Um pequeno grupo de cientistas da Universidade Chung-Ang, na Coréia do Sul, desenvolveram um novo exoesqueleto que consegue auxiliar os corredores a percorrer distâncias curtas com uma maior rapidez que o normal. A princípio, a invenção utiliza uma tecnologia bastante inovadora com cabos que se estendem por toda a perna da pessoa.
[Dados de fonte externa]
(* ===== verification/RopaGet.v ===== *)
(** * Callbacks: making a promise

    [ropa_getcallback] for a client that is known: the callback of the fid is
    found or a free one taken, the pair is found, or made from the least
    recently used one. *)

From S2P Require Import Prelude Items Estate Hash HashCorrect Fdir Ropa RopaIp RopaInv RopaCb RopaPair.
From S2P Require Import RopaBreak RopaLoop RopaCorrect RopaProps.

Local Open Scope em_scope.

(** ** The tail of a list *)

Lemma deltail_run s w l i p : lrus s w = l ++ [(i, p)] -> lru_deltail w s = Some (set_lru w l s, inr p).
Proof.
  intros E. unfold lru_deltail. rewrite ebind_get, E, last_snoc. cbn [eopt]. rewrite ebind_ret, removelast_last.
  done.
Qed.
(** ** [obtain_callback] *)

Lemma nof_zero (m : gmap (Z * Z) Z) b : (forall c, m !! (b, c) = None) -> nof fst m b = 0.
Proof.
  intros Hm. unfold nof. assert (filter (fun kv => fst (fst kv) = b) m = ∅) as ->; [|by rewrite map_size_empty].
  apply map_empty. intros [b' c]. apply map_lookup_filter_None. right. cbn. intros p Hp ->. by rewrite Hm in Hp.
Qed.

(** A callback without pairs, at the end of the list *)
Record free_cb (s : ropa) (l : list (Z * Z)) (i b : Z) (y : ropa_cb) : Prop := {
  fc_lru : lrus s Lcallback = l ++ [(i, b)];
  fc_cb : cbs s !! b = Some y;
  fc_empty : ccpairs y = []
}.
Lemma free_no_pair s hc hb l0 l i b y : rinv s hc hb ∅ l0 -> free_cb s l i b y -> forall c, ht_ccpairs s !! (b, c) = None.
Proof.
  intros H [_ Hb He] c. destruct (ht_ccpairs s !! (b, c)) as [p|] eqn:E; [|done].
  pose proof (pair_listed s hc hb l0 b c p y H E Hb) as Hp. rewrite He in Hp. by apply not_elem_of_nil in Hp.
Qed.

Lemma obtain_free_run s l i b y f : quiet s -> ht_callbacks s !! f = None -> free_cb s l i b y ->
  exists s' y', obtain_callback f s = Some (s', inr b) /\ rinv s' none_held (bump b 1 none_held) ∅ None /\
    cbs s' = <[b := y']> (cbs s) /\ same_clients s s' /\ same_pairs s s' /\ same_net s s' /\
    ht_callbacks s' = <[f := b]> (ht_callbacks s) /\ fid y' = f.
Proof.
  intros H Hf Hfree. pose proof (free_no_pair s _ _ _ l i b y H Hfree) as Hno. destruct Hfree as [Hl Hb He].
  pose proof (nof_zero _ b Hno) as Hz. pose proof (ri_cb _ _ _ _ _ H) as Hi.
  destruct (bi_ref _ _ _ Hi b y Hb) as [Href _]. cbv beta in Href. rewrite Hz in Href. change (ref y = 0) in Href.
  pose proof (bi_items _ _ _ Hi) as Hok. rewrite Hl in Hok. destruct (items_snoc _ _ _ _ Hok) as [Hokl Hout].
  unfold obtain_callback. rewrite ebind_get, Hf. lrun (deltail_run s Lcallback l i b Hl). set (s1 := set_lru _ _ _).
  lrun (upd_cb_run s1 b y (set_cbli None) Hb). set (y1 := set_cbli None y). set (s2 := set_cbs _ s1).
  assert (Hb2 : cbs s2 !! b = Some y1) by apply lookup_insert_eq.
  lrun (the_cb_run s2 b y1 Hb2). change (ccpairs y1) with (ccpairs y). rewrite He.
  set (y3 := set_ref (ref y1 + 1) y1). set (s3 := set_cbs (<[b := y3]> (cbs s2)) s2).
  assert (Hr3 : callback_ref b s2 = Some (s3, inr tt)).
  { unfold callback_ref. lrun (the_cb_run s2 b y1 Hb2). change (ref y1) with (ref y). rewrite Href.
    change (0 <=? 0) with true. cbn [eassert]. rewrite ebind_ret. change (cbli y1) with (@None Z).
    cbn [lru_unlink]. rewrite ebind_ret. rewrite (ebind_ok _ _ _ _ _ (upd_cb_run s2 b y1 _ Hb2)). unfold s3, y3.
    change (ref y1) with (ref y). by rewrite Href. }
  set (s4 := set_lru Lcallback ((nextli s3, b) :: lrus s3 Lcallback) (set_nextli (nextli s3 + 1) s3)).
  set (y5 := set_cbli (Some (nextli s3)) y3). set (s5 := set_cbs (<[b := y5]> (cbs s4)) s4).
  assert (Hr5 : (callback_ref b ;;! i <-- lru_addhead Lcallback b ;; upd_cb b (set_cbli (Some i))) s2 = Some (s5, inr tt)).
  { lrun Hr3. lrun (ropa_addhead_run s3 Lcallback b). by apply (upd_cb_run s4 b y3), lookup_insert_eq. }
  lrun Hr5. lrun (upd_cb_run s5 b y5 (set_fid f) (lookup_insert_eq _ _ _)). set (y6 := set_fid f y5). set (s6 := set_cbs _ s5).
  rewrite ebind_mod. unfold map_add. change (ht_callbacks s6) with (ht_callbacks s). rewrite Hf.
  set (s7 := set_ht_callbacks _ s6). exists s7, y6. split; [done|].
  assert (Hcs : cbs s7 = <[b := y6]> (cbs s)).
  { unfold s7, s6, s5, s4, s3, s2, s1. cbn. by rewrite !insert_insert_eq. }
  assert (Hnet : same_net s s7) by (split; try done; cbn; lia).
  split; [|by split_and!].
  assert (Hlru : lrus s7 Lcallback = (nextli s, b) :: l) by done.
  apply (rinv_cb_step s _ _ _ _ H s7 _ b y y6 Hb); try done.
  - apply (cb_inv_update s s7 _ _ None None b y y6 Hi Hb Hcs); try done; rewrite ?Hlru.
    + by apply items_head.
    + left.
    + intros j b' Hne. rewrite Hl, elem_of_cons, elem_of_app, list_elem_of_singleton. split.
      * intros [[= -> ->]|?]; [done|by left].
      * intros [?|[= -> ->]]; [by right|done].
    + intros j [[= ->]|Hj]%elem_of_cons; [done|]. exfalso.
      assert (Hj' : (j, b) ∈ lrus s Lcallback) by (rewrite Hl; apply elem_of_app; by left).
      assert (Hi' : (i, b) ∈ lrus s Lcallback) by (rewrite Hl; apply elem_of_app; right; by apply list_elem_of_singleton).
      destruct (bi_item _ _ _ Hi _ _ Hj') as (z & Hz1 & Hz2). destruct (bi_item _ _ _ Hi _ _ Hi') as (z' & Hz3 & Hz4).
      apply (Hout b). congruence.
    + rewrite Hz, bump_eq. change (ref y6) with (ref y + 1). by rewrite Href.
    + rewrite Hz, bump_eq. done.
    + intros b' Hne. by rewrite bump_ne.
    + rewrite decide_False by (rewrite Hz, bump_eq; done). cbn. rewrite lookup_insert_eq. split; [done|].
      intros g. destruct (decide (g = f)) as [->|Hne]; [done|]. rewrite lookup_insert_ne by done. intros Hg.
      by destruct (cb_table_none s _ None b Hi ltac:(cbv beta; by rewrite Hz) g).
    + intros g b' Hne. cbn. destruct (decide (g = f)) as [->|Hg]; [|by rewrite lookup_insert_ne].
      rewrite lookup_insert_eq, Hf. split; [|done]. by intros [= <-].
  - by apply bump_nonneg.
Qed.

(** ** A pair for a new promise *)

(** Only the item of the pair [p] changes, and the list of pairs. *)
Lemma rinv_li s s' hc hb l l' p x v : rinv s hc hb ∅ l -> (l = None \/ l = Some p) -> pairs s !! p = Some x ->
  same_clients s s' -> same_cbs s s' -> ht_ccpairs s' = ht_ccpairs s -> heap_ccpairs s' = heap_ccpairs s ->
  nextli s <= nextli s' -> pairs s' = <[p := set_li v x]> (pairs s) ->
  items_ok (nextli s') (lrus s' Lccpair) ->
  (forall i q, (i, q) ∈ lrus s' Lccpair -> (i, q) ∈ lrus s Lccpair \/ q = p) ->
  (forall i q, q <> p -> (i, q) ∈ lrus s Lccpair -> (i, q) ∈ lrus s' Lccpair) ->
  match v with Some i => (i, p) ∈ lrus s' Lccpair | None => l' = Some p end -> rinv s' hc hb ∅ l'.
Proof.
  intros [Hc Hb [H1 H2 H3 H4 H5 H6 H7] Hhc Hhb] Hl Hx Sc Sb Et Eh Hn Ep Hok Hin Hout Hv.
  assert (Hold : forall q z, pairs s' !! q = Some z -> exists z0, pairs s !! q = Some z0 /\ client z = client z0 /\
    cb z = cb z0 /\ cb_li z = cb_li z0).
  { intros q z. rewrite Ep. destruct (decide (q = p)) as [->|]; [rewrite lookup_insert_eq|rewrite lookup_insert_ne by done].
    - intros [= <-]. by exists x.
    - intros Hq. by exists z. }
  assert (Hnew : forall q z0, pairs s !! q = Some z0 -> exists z, pairs s' !! q = Some z /\ client z = client z0 /\
    cb z = cb z0 /\ cb_li z = cb_li z0).
  { intros q z. rewrite Ep. destruct (decide (q = p)) as [->|]; [rewrite lookup_insert_eq|rewrite lookup_insert_ne by done].
    - intros Hq. exists (set_li v x). rewrite Hx in Hq. by injection Hq as <-.
    - intros Hq. by exists z. }
  split; rewrite ?Et; [by apply (client_inv_same s)|by apply (cb_inv_same s)| |done..].
  split; rewrite ?Et, ?Eh, ?(sc_clients _ _ Sc), ?(sb_cbs _ _ Sb); try done.
  - intros q z. rewrite Ep. destruct (decide (q = p)) as [->|Hne];
      [rewrite lookup_insert_eq; by intros [= <-]|rewrite lookup_insert_ne by done].
    intros Hq. specialize (H2 q z Hq). destruct (li z) as [j|]; [by apply Hout|]. destruct Hl; congruence.
  - intros j q Hj. destruct (Hin j q Hj) as [Hj'| ->]; [destruct (H3 j q Hj') as (z & Hz)|];
      [destruct (Hnew q z Hz) as (z' & Hz' & _)|destruct (Hnew p x Hx) as (z' & Hz' & _)]; by exists z'.
  - intros q z Hq. destruct (Hold q z Hq) as (z0 & Hz0 & -> & -> & ->). by apply (H4 q z0).
  - intros b c q Hq. destruct (H5 b c q Hq) as (z & Hz & E). destruct (Hnew q z Hz) as (z' & Hz' & E1 & E2 & _).
    exists z'. by rewrite E1, E2.
  - intros q Hq. destruct (H6 q Hq) as (z & c & Hz & E). destruct (Hnew q z Hz) as (z' & Hz' & E1 & _).
    exists z', c. by rewrite E1.
  - intros b y Hy. destruct (H7 b y Hy) as [Ho Hi]. split; [by apply (items_mono (nextli s))|]. intros j q Hj.
    destruct (Hi j q Hj) as (z & Hz & E1 & E2). destruct (Hnew q z Hz) as (z' & Hz' & _ & E3 & E4).
    exists z'. by rewrite E3, E4.
Qed.

(** The pair is taken off the end of the list. *)
Lemma rinv_loose s hc hb i p l x : rinv s hc hb ∅ None -> lrus s Lccpair = l ++ [(i, p)] -> pairs s !! p = Some x ->
  rinv (set_pairs (<[p := set_li None x]> (pairs s)) (set_lru Lccpair l s)) hc hb ∅ (Some p).
Proof.
  intros H Hl Hx. pose proof (pi_items _ _ _ (ri_pair _ _ _ _ _ H)) as Hok. rewrite Hl in Hok.
  apply (rinv_li s _ hc hb None _ p x None H); try done; [by left|by apply (items_snoc _ l i p)|..]; rewrite Hl.
  - intros j q Hj. left. apply elem_of_app. by left.
  - intros j q Hne. by intros [?|[= -> ->]%list_elem_of_singleton]%elem_of_app.
Qed.

(** Whose promise the pair is *)
Definition victim (s : ropa) (p : Z) : option (AFSFid * Z) :=
  x ← pairs s !! p; b ← cb x; y ← cbs s !! b; c ← client x; Some (fid y, c).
Todavia, através do novo equipamento criado pelos cientistas norte-coreanos, os corredores conseguem se mover de uma maneira bastante rápida. Os pesquisadores da Universidade de Chung-Ang desenvolveram um traje para que seja possível realizar tal façanha. Vale ressaltar que ele pesa apenas 2,5 Kg, e vem com uma mochila com vários fios.
Desse modo, o invento dos pesquisadores sul-coreanos, consegue auxiliar uma pessoa comum, a correr mais de 200 metros, quase um segundo mais rápido, do que sem o traje inovador de uam forma bastante eficiente. Segundo os cientistas asiáticos, quando o usuário do equipamento dá um passo, há uma contração dos cabos presos em sua perna.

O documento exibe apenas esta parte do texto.